Lemma transformation_available_is_ledger_quantity inventory branchId productId :
  nonempty branchId = true ->
  AddTransformationPage.getAvailableInventory inventory branchId productId
  = StockLedger.quantity inventory productId branchId.
Proof.
  intros Hb. unfold AddTransformationPage.getAvailableInventory, StockLedger.quantity.
  now rewrite Hb.
Qed.

Import AddTransformationPage.

Lemma firstShortage_None inventory branchId items :
  firstShortage inventory branchId items = None <->
  Forall (fun item =>
            gt (quantity item) (getAvailableInventory inventory branchId (product_id item))
            = false) items.
Proof.
  induction items as [|item rest IH]; simpl.
  - split; auto.
  - destruct (gt (quantity item) _) eqn:E.
    + split; [discriminate|]. inversion 1; congruence.
    + rewrite IH. split; [now constructor | now inversion 1].
Qed.

Lemma firstShortage_Some inventory branchId items :
  Exists (fun item =>
            gt (quantity item) (getAvailableInventory inventory branchId (product_id item))
            = true) items ->
  exists availableQuantity,
    firstShortage inventory branchId items = Some availableQuantity.
Proof.
  intros H. destruct (firstShortage inventory branchId items) eqn:E; eauto.
  apply firstShortage_None in E. apply Exists_exists in H as (item & Hin & Hgt).
  rewrite Forall_forall in E. specialize (E item Hin). congruence.
Qed.

(** A form the schema accepts names a branch. *)
Lemma transformationSchema_branch data :
  transformationSchema data = true -> nonempty (branch_id data) = true.
Proof.
  unfold transformationSchema. intros H.
  repeat (apply andb_prop in H as [H ?]). assumption.
Qed.

End StockChecks.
-------
→ Assigned task: What are the lines from the one with "- split; auto." through the end of the records above? Set them down exactly, both ends included, and nothing else.

→ Answer to the problem:
  - split; auto.
  - destruct (gt (quantity item) _) eqn:E.
    + split; [discriminate|]. inversion 1; congruence.
    + rewrite IH. split; [now constructor | now inversion 1].
Qed.

Lemma firstShortage_Some inventory branchId items :
  Exists (fun item =>
            gt (quantity item) (getAvailableInventory inventory branchId (product_id item))
            = true) items ->
  exists availableQuantity,
    firstShortage inventory branchId items = Some availableQuantity.
Proof.
  intros H. destruct (firstShortage inventory branchId items) eqn:E; eauto.
  apply firstShortage_None in E. apply Exists_exists in H as (item & Hin & Hgt).
  rewrite Forall_forall in E. specialize (E item Hin). congruence.
Qed.

(** A form the schema accepts names a branch. *)
Lemma transformationSchema_branch data :
  transformationSchema data = true -> nonempty (branch_id data) = true.
Proof.
  unfold transformationSchema. intros H.
  repeat (apply andb_prop in H as [H ?]). assumption.
Qed.

End StockChecks.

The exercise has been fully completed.